JP2000252304A - Device for manufacturing semiconductor - Google Patents

Abstract

PROBLEM TO BE SOLVED: To reduce risk of cracking and chipping on a semiconductor chip when the semiconductor chip is pushed up by a needle pin and is taken out by an adsorbing collet. SOLUTION: From a wafer 37 which is divided into a plurality of parts and has a dicing sheet 38 on the back, divided semiconductor chips 39 are pushed up from a side of the dicing sheet 38 by a needle pin 36, which is provided on a pushing-up rod 26, and the semiconductor chips 39 are taken out by a chucking collet 40. In this case, the needle pin 36 is mounted on the pushing-up rod 26 via a retreating mechanism 31, which comprises a slide push unit 34 and a holding spring 32. The holding spring 32 moves backward when a load of pushing impact, that is detected by an impact load detecting section 41 provided on the chucking collet 40, is a predetermined value or more.

Description

DETAILED DESCRIPTION OF THE INVENTION

[0001]

BACKGROUND OF THE INVENTION 1. Field of the Invention The present invention relates to a semiconductor manufacturing apparatus used for picking up a semiconductor chip from a diced wafer and mounting it on a lead frame or the like, for example, in a process of assembling a semiconductor device.

[0002]

2. Description of the Related Art The prior art will be described with reference to FIG.
FIG. 3 is a longitudinal sectional view of a main part, in which 1 is a holder main body, 2 is a backup holder provided on an upper part of the holder main body 1, and a suction hole 3 is formed at an upper end thereof, and a suction is formed at a lower part. A mouth 4 is provided. 5 is the holder body 1
And a push-up rod provided in the backup holder 2 so as to be able to move up and down as shown by an arrow A. The push-up rod is made to move forward and backward by a predetermined stroke by a cam mechanism (not shown). 6 assists the operation. In addition, 7
Is a needle pin fixed to the upper end of the push-up rod 5, which moves forward and backward together with the push-up rod 5, so that the tip end of the needle pin 7 projects from the upper end surface of the backup holder 2 during the upward advance operation. .

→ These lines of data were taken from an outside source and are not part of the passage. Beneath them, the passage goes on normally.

(* ===== verification/Bitset.v ===== *)
(** * The bitset of the linearizability checker (src/src/porcupine/bitset.go)

    A bitset is a slice of 64-bit words.  The lemmas: [get] after [set] and
    [clear], extensionality ([equals] decides equality of the sets) and that [clear]
    undoes [set]. *)
From S2P Require Import Prelude.

Module Bitset.
Definition t : Type := list Z.

(** Every word is a [uint64]. *)
Definition wf (b : t) : Prop := Forall (fun w => 0 <= w < 2 ^ 64) b.

Definition newBitset (bits : Z) : t :=
  let extra := if negb (bits mod 64 =? 0) then 1 else 0 in
  let chunks := bits / 64 + extra in
  replicate (Z.to_nat chunks) 0.

Definition clone (b : t) : t := gocopy (replicate (length b) 0) b.

Definition bitsetIndex (pos : Z) : Z * Z := (pos / 64, pos mod 64).

(** [None]: index out of range. *)
Definition set (pos : Z) (b : t) : option t :=
  let '(major, minor) := bitsetIndex pos in
  w ← zget b major; zset b major (Z.lor w (Z.shiftl 1 minor)).

Definition clear (pos : Z) (b : t) : option t :=
  let '(major, minor) := bitsetIndex pos in
  w ← zget b major; zset b major (Z.ldiff w (Z.shiftl 1 minor)).

Definition get (pos : Z) (b : t) : option bool :=
  let '(major, minor) := bitsetIndex pos in
  w ← zget b major; Some (negb (Z.land w (Z.shiftl 1 minor) =? 0)).

(** [bits.OnesCount64] *)
Definition OnesCount64 (w : Z) : Z := countb (Z.testbit w) (zrange 64).

Definition popcnt (b : t) : Z := foldl (fun total v => total + OnesCount64 v) 0 b.

Definition hash (b : t) : Z := foldl Z.lxor (popcnt b) b.

(** The loop of [equals] over two slices of the same length. *)
Fixpoint equalWords (b b2 : t) : bool :=
  match b, b2 with
  | x :: b, y :: b2 => if negb (x =? y) then false else equalWords b b2
  | _, _ => true
  end.

Definition equals (b b2 : t) : bool :=
  if negb (zlen b =? zlen b2) then false else equalWords b b2.

(** ** The set a bitset stands for *)

Definition mem (b : t) (pos : Z) : bool :=
  match zget b (pos / 64) with Some w => Z.testbit w (pos mod 64) | None => false end.

(** The positions of a bitset of [n] words. *)
Definition in_range (b : t) (pos : Z) : Prop := 0 <= pos < 64 * zlen b.

Lemma bitset_clone_id b : clone b = b.
Proof. apply gocopy_same_length, length_replicate. Qed.

Lemma in_range_word b pos : in_range b pos -> exists w, zget b (pos / 64) = Some w.
Proof.
  intros [? ?]. apply zget_in_range. split; [apply Z.div_pos; lia|].
  apply Z.div_lt_upper_bound; lia.
Qed.

Lemma minor_range pos : 0 <= pos mod 64 < 64.
Proof. apply Z.mod_pos_bound. lia. Qed.

Lemma get_mem b pos : in_range b pos -> get pos b = Some (mem b pos).
Proof.
  intros Hr. unfold get, mem, bitsetIndex. destruct (in_range_word b pos Hr) as [w ->]. cbn.
  f_equal. pose proof (minor_range pos) as Hm. rewrite Z.shiftl_1_l.
  destruct (Z.testbit w (pos mod 64)) eqn:E.
  - apply negb_true_iff, Z.eqb_neq. intros H0.
    assert (Z.testbit (Z.land w (2 ^ (pos mod 64))) (pos mod 64) = false) as H1
      by (rewrite H0; apply Z.bits_0).
    rewrite Z.land_spec, E, Z.pow2_bits_true in H1 by lia. done.
  - apply negb_false_iff, Z.eqb_eq. apply Z.bits_inj'. intros k Hk.
    rewrite Z.land_spec, Z.bits_0, Z.pow2_bits_eqb by lia.
    destruct (Z.eqb_spec (pos mod 64) k) as [<-|]; [by rewrite E|apply andb_false_r].
Qed.

(** Two positions of the same word with the same remainder are equal. *)
Lemma pos_eq p q : p / 64 = q / 64 -> p mod 64 = q mod 64 -> p = q.
Proof. intros. rewrite (Z.div_mod p 64), (Z.div_mod q 64) by lia. congruence. Qed.

Lemma mem_zset b b' pos w q :
  in_range b pos -> zset b (pos / 64) w = Some b' ->
  mem b' q = if decide (pos / 64 = q / 64) then Z.testbit w (q mod 64) else mem b q.
Proof.
  intros [Hp _] [Hz ->]%zset_inv. unfold mem. rewrite zget_insert.
  assert (0 <= pos / 64) by (apply Z.div_pos; lia). unfold zlen in Hz.
  destruct (decide (pos / 64 = q / 64)) as [E|E].
  - rewrite decide_True by (split; lia). done.
  - rewrite decide_False by lia. done.
Qed.

Lemma set_spec b pos :
  in_range b pos -> exists b', set pos b = Some b' /\ zlen b' = zlen b /\
    forall q, mem b' q = bool_decide (q = pos) || mem b q.
Proof.
  intros Hr. unfold set, bitsetIndex. destruct (in_range_word b pos Hr) as [w Hw]. rewrite Hw. cbn.
  pose proof (zget_Some_lt _ _ _ Hw) as Hlt. rewrite zset_Some by done.
  eexists. split; [done|]. split; [apply zlen_insert|]. intros q.
  pose proof (zset_Some b (pos / 64) (Z.lor w (Z.shiftl 1 (pos mod 64))) Hlt) as Hz.
  rewrite (mem_zset _ _ _ _ q Hr Hz). pose proof (minor_range pos). pose proof (minor_range q).
  case_decide as E.
  - rewrite Z.lor_spec, Z.shiftl_1_l, Z.pow2_bits_eqb by lia. rewrite orb_comm.
    unfold mem. rewrite <- E, Hw. f_equal. case_bool_decide as Eq; [subst; apply Z.eqb_refl|].
    apply Z.eqb_neq. intros Em. apply Eq. by apply pos_eq.
  - rewrite bool_decide_eq_false_2; [done|]. by intros ->.
Qed.

Lemma clear_spec b pos :
  in_range b pos -> exists b', clear pos b = Some b' /\ zlen b' = zlen b /\
    forall q, mem b' q = negb (bool_decide (q = pos)) && mem b q.
Proof.
  intros Hr. unfold clear, bitsetIndex. destruct (in_range_word b pos Hr) as [w Hw]. rewrite Hw. cbn.
  pose proof (zget_Some_lt _ _ _ Hw) as Hlt. rewrite zset_Some by done.
  eexists. split; [done|]. split; [apply zlen_insert|]. intros q.
  pose proof (zset_Some b (pos / 64) (Z.ldiff w (Z.shiftl 1 (pos mod 64))) Hlt) as Hz.
  rewrite (mem_zset _ _ _ _ q Hr Hz). pose proof (minor_range pos). pose proof (minor_range q).
  case_decide as E.
  - rewrite Z.ldiff_spec, Z.shiftl_1_l, Z.pow2_bits_eqb by lia. rewrite andb_comm.
    unfold mem. rewrite <- E, Hw. f_equal. f_equal.
    case_bool_decide as Eq; [subst; apply Z.eqb_refl|].
    apply Z.eqb_neq. intros Em. apply Eq. by apply pos_eq.
  - rewrite bool_decide_eq_false_2; [done|]. by intros ->.
Qed.

Lemma equalWords_eq b b2 : zlen b = zlen b2 -> equalWords b b2 = true <-> b = b2.
Proof.
  revert b2. induction b as [|x b IH]; intros [|y b2]; rewrite ?zlen_cons, ?zlen_nil; intros Hl; cbn;
    try (pose proof (zlen_nonneg b); lia); try (pose proof (zlen_nonneg b2); lia); [done|].
  destruct (Z.eqb_spec x y) as [->|Hn]; cbn.
  - rewrite IH by lia. split; [by intros ->|by intros [= ->]].
  - split; [done|congruence].
Qed.

Lemma equals_eq b b2 : equals b b2 = true <-> b = b2.
Proof.
  unfold equals. destruct (Z.eqb_spec (zlen b) (zlen b2)) as [E|E]; cbn.
  - by apply equalWords_eq.
  - split; [done|]. by intros ->.
Qed.

Lemma mem_newBitset n pos : mem (newBitset n) pos = false.
Proof.
  unfold mem, newBitset. destruct (zget _ _) eqn:E; [|done].
  apply zget_Some_lookup in E as [_ E]. apply lookup_replicate in E as [-> _]. apply Z.bits_0.
Qed.

(** A new bitset has room for [n] positions. *)
Lemma newBitset_range n pos : 0 <= pos < n -> in_range (newBitset n) pos.
Proof.
  intros Hp. unfold in_range, newBitset, zlen. rewrite length_replicate.
  pose proof (Z.div_mod n 64 ltac:(lia)). pose proof (minor_range n).
  destruct (Z.eqb_spec (n mod 64) 0); cbn [negb]; lia.
Qed.

Lemma newBitset_wf n : wf (newBitset n).
Proof. apply Forall_replicate. lia. Qed.

Lemma word_bits w k : 0 <= w < 2 ^ 64 -> 64 <= k -> Z.testbit w k = false.
Proof.
  intros Hw Hk. rewrite <- (Z.mod_small w (2 ^ 64)) by done. apply Z.mod_pow2_bits_high. lia.
Qed.

(** Equal sets of the same capacity are equal slices. *)
Lemma mem_ext (b b2 : list Z) :
  wf b -> wf b2 -> zlen b = zlen b2 -> (forall q, 0 <= q -> mem b q = mem b2 q) -> b = b2.
Proof.
  intros Hb Hb2 Hl He. apply list_eq. intros i.
  destruct (b !! i) as [w|] eqn:E1, (b2 !! i) as [w2|] eqn:E2; [| | |done].
  - f_equal. apply Z.bits_inj'. intros k Hk.
    unfold wf in Hb, Hb2. rewrite Forall_lookup in Hb, Hb2. specialize (Hb _ _ E1). specialize (Hb2 _ _ E2).
    destruct (Z.lt_ge_cases k 64) as [Hk2|Hk2]; [|by rewrite (word_bits w), (word_bits w2)].
    assert ((64 * Z.of_nat i + k) / 64 = Z.of_nat i) as Hd.
    { symmetry. apply Z.div_unique_pos with k; lia. }
    assert ((64 * Z.of_nat i + k) mod 64 = k) as Hm.
    { symmetry. apply Z.mod_unique_pos with (Z.of_nat i); lia. }
    specialize (He (64 * Z.of_nat i + k) ltac:(lia)). unfold mem in He.
    rewrite Hd, Hm in He. unfold zget in He. bcase_in He; [|lia].
    rewrite Nat2Z.id, E1, E2 in He. done.
  - apply lookup_lt_Some in E1. apply lookup_ge_None in E2. unfold zlen in Hl. lia.
  - apply lookup_lt_Some in E2. apply lookup_ge_None in E1. unfold zlen in Hl. lia.
Qed.

(** [equals] decides equality of the sets. *)
Lemma equals_mem b b2 :
  wf b -> wf b2 -> zlen b = zlen b2 ->
  equals b b2 = true <-> forall q, 0 <= q -> mem b q = mem b2 q.
Proof. intros. rewrite equals_eq. split; [by intros ->|]. by apply mem_ext. Qed.
End Bitset.
(* ===== verification/KVInv.v ===== *)
(** * kvraft as a whole: the invariant

    In every run of KVCluster the cluster of servers implements the replicated log,
    every answer of a server was computed by executing a committed prefix of it, and
    every clerk runs one operation at a time, numbered in order. *)
From S2P Require Import Prelude Persister ClientId RaftNode RaftLocal RaftInv RaftLog RaftNet RaftSpec RaftRefine RaftSafety RaftCommands Notify Service Cluster KVServer KVProps Clerk Porcupine PorcProps PorcOps KvModel KvModelProps KVOrder KVCluster.
From stdpp Require Import functions relations.
Import KVServer Cluster KVCluster.
#[local] Open Scope Z_scope.

Section lin.
Context `{!Codec (RaftPersist Op), !CodecLaws (RaftPersist Op)}.
Variable n : nat.
Implicit Types (kv : KV) (s : Abs Op) (S P : list Op) (sy : Sys Op Store).

(** ** The cluster below *)

Record sys_inv S sy s : Prop := {
  si_rel : sys_rel n sy s;
  si_plain : plain_reachable n (sys_net sy);
  si_sub : submitted n S (sys_net sy);
}.

Lemma sys_inv_mono S S' sy s : S ⊆ S' -> sys_inv S sy s -> sys_inv S' sy s.
Proof. intros Hs [? ? ?]. split; try done. by eapply submitted_mono. Qed.

Lemma plain_snoc net net' : plain_reachable n net -> plain_step n net net' -> plain_reachable n net'.
Proof. intros (net0 & ? & ?) Hs. exists net0. split; [done|]. by eapply rtc_r. Qed.

Lemma raft_event_inv S sy s i src ev nd' :
  sys_inv S sy s -> raft_event n sy i src ev nd' ->
  exists s', extends s s' /\ sys_inv (started ev ++ S) (raft_effect sy i src ev nd') s'.
Proof.
  intros [Hr Hp Hs] [Hi Hst Hin Hev Hd].
  destruct (sys_step_rel n sy (raft_effect sy i src ev nd') s) as (s' & Hex & Hr'); [|done|].
  { by apply sys_event. }
  exists s'. split; [done|]. split; [done| |].
  - eapply plain_snoc; [done|]. by apply plain_event.
  - by apply submitted_event.
Qed.
(* ===== verification/KVLin.v ===== *)
(** * kvraft is linearizable

    Over all runs of KVCluster (no snapshots, clerks with distinct identities), with messages and replies lost, delayed and
    duplicated and servers crashing: the operations that returned, together with
    some of those still in flight, are linearizable as one key/value store; so
    when no clerk is in the middle of an operation, the checker that the tests run
    accepts the recorded history. *)
From S2P Require Import Prelude Persister RaftNode RaftLocal RaftNet RaftSpec RaftRefine RaftSafety RaftCommands Notify Service Cluster KVServer KVProps Clerk Porcupine PorcProps PorcOps KvModel KvModelProps KVOrder KVCluster KVInv.
From stdpp Require Import functions relations.
Import KVServer Cluster KVCluster.
#[local] Open Scope Z_scope.

(** ** First positions *)

Lemma first_at (l : list Op) op :
  op ∈ l -> exists q, l !! q = Some op /\ op ∉ take q l.
Proof.
  intros (l1 & l2 & -> & Hn)%list_elem_of_split_l. exists (length l1).
  by rewrite list_lookup_middle, take_app_length.
Qed.

Lemma first_le (l : list Op) op q q' :
  op ∉ take q l -> l !! q' = Some op -> (q <= q')%nat.
Proof.
  intros Hn Hq. destruct (decide (q <= q')%nat); [done|]. exfalso. apply Hn.
  apply (list_elem_of_lookup_2 _ q'). rewrite lookup_take_lt by lia. done.
Qed.

Section lin.
Context `{!Codec (RaftPersist Op), !CodecLaws (RaftPersist Op)}.
Variable n : nat.
Implicit Types (kv : KV) (s : Abs Op) (P G : list Op).

(** An operation in flight, as if it returned now. *)
Definition completed (t : Z) (p : Op * Z) : KvOperation := kvOperation p.1 p.2 EmptyString t.

(** ** The log of a history *)

(** [G] contains the prefix of every answer and nothing but called operations. *)
Record log_of kv G : Prop := {
  lo_called : G ⊆ (called kv).*1;
  lo_prefix x : x ∈ history kv -> exists P, (P ++ [x.1]) `prefix_of` G /\ return_of kv x P;
}.

(** The longest of the prefixes of the answers. *)
Lemma longest_prefix kv s (l : list (Op * KvOperation)) :
  abs_inv n s -> (forall x, x ∈ l -> returned n kv s x) ->
  exists G, prefix_ok n s G /\ G ⊆ (called kv).*1 /\
    forall x, x ∈ l -> exists P, (P ++ [x.1]) `prefix_of` G /\ return_of kv x P.
Proof.
  intros Hinv. induction l as [|x l IH]; intros Hl.
  { exists []. split; [apply prefix_ok_nil|].
    by split; [apply list_subseteq_nil|intros ? ?%not_elem_of_nil]. }
  destruct IH as (G & HG & HC & HP); [intros y Hy; apply Hl; by right|].
  destruct (Hl x) as (P & HPx & Hret); [by left|].
  assert (P ++ [x.1] ⊆ (called kv).*1) as HPC.
  { destruct Hret as (t & v & ret & Cl & [_ _ [l' ->] _ Hs _ _ _]).
    rewrite fmap_app. intros y Hy. apply elem_of_app. right. by apply Hs. }
  destruct (decide (length (P ++ [x.1]) <= length G)%nat) as [Hle|Hle].
  - exists G. split_and!; [done|done|]. intros y [->|Hy]%elem_of_cons; [|by apply HP].
    exists P. split; [by eapply prefix_ok_agree|done].
  - exists (P ++ [x.1]). split_and!; [done|done|]. intros y [->|Hy]%elem_of_cons; [by exists P|].
    destruct (HP y Hy) as (P' & Hpre & ?). exists P'. split; [|done]. etrans; [exact Hpre|].
    eapply prefix_ok_agree; try done. lia.
Qed.

Lemma kv_log kv s : kv_inv n kv s -> exists G, log_of kv G.
Proof.
  intros Hinv. destruct (longest_prefix kv s (history kv)) as (G & _ & HC & HP).
  - apply (sr_abs _ _ _ (si_rel _ _ _ _ (ki_sys _ _ _ Hinv))).
  - apply (ki_history _ _ _ Hinv).
  - by exists G.
Qed.

Section log.
Context (kv : KV) (s : Abs Op) (G : list Op).
Hypotheses (Hinv : kv_inv n kv s) (HG : log_of kv G).

(** In [G] an operation is repeated by itself only. *)
Lemma seenIn_first q op :
  op ∈ (called kv).*1 -> isWrite op = true ->
  seenIn (take q G) op = false <-> op ∉ take q G.
Proof using Hinv HG.
  intros Hop Hw. rewrite <- not_true_iff_false, seenIn_spec. split.
  - intros Hn Hin. apply Hn. by exists op.
  - intros Hn (o & Ho & _ & Hc & Hs). apply Hn. assert (o = op) as ->; [|done].
    eapply called_inj; [done| |done|unfold op_id; congruence].
    apply (lo_called _ _ HG). by eapply subseteq_take.
Qed.

(** What [G] holds before the first occurrence of an answered operation. *)
Lemma first_before q (x : Op * KvOperation) P o :
  G !! q = Some x.1 -> x.1 ∉ take q G -> (P ++ [x.1]) `prefix_of` G -> o ∈ take q G ->
  o ∈ P ++ [x.1].
Proof using.
  intros Hq Hn [rest E] Ho. apply elem_of_app. left.
  assert (q <= length P)%nat as Hle.
  { apply (first_le G x.1); [done|]. rewrite E, <- (assoc_L (++)). by apply list_lookup_middle. }
  rewrite E, <- (assoc_L (++)), take_app_le in Ho by done. by eapply subseteq_take.
Qed.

[0003] On the other hand, reference numeral 8 denotes a wafer having a back surface to which a dicing sheet 9 is adhered, which is divided into a plurality of semiconductor chips 10 by dicing, and each semiconductor chip 10 is adhered to the dicing sheet 9 even after being divided. It is still standing. Reference numeral 11 denotes a suction collet of a bonding tool provided on a mount head (not shown).
The semiconductor chip 10 is moved to a position immediately above the position where the needle pin 7 protrudes, and sucks and holds the semiconductor chip 10 at the lower end by a suction action accompanying operation of a connected vacuum pump (not shown).

[0004] Then, in such a configuration,
The semiconductor chip 10 is mounted on the dicing sheet 9 as follows.
From the suction collet 11 and transferred to, for example, a lead frame (not shown). That is, first, the wafer 8 on which the dicing sheet 9 is stuck is held just above the upper end surface of the backup holder 2 from which the tip of the needle pin 7 protrudes so that the semiconductor chip 10 to be picked up is located, and is connected to the suction port 4. The dicing sheet 9 on the rear surface side of the semiconductor chip 10 to be picked up is sucked and held by the suction action of the suction hole 3 accompanying the operation of the decompression device which is not used.

Next, the push-up rod 5 is advanced upward by the operation of the cam mechanism, and is pushed up from the back surface side of the dicing sheet 9 held by the suction hole 3 by suction at the tip end of the needle pin 7, and the dicing sheet 9 is moved. And the semiconductor chip 10 is pushed up. At the same time, the needle pin 7 is moved to a position immediately above the position where the needle pin 7 protrudes and is lowered to a predetermined position.
Holds the semiconductor chip 10 pushed up by the tip of the semiconductor chip.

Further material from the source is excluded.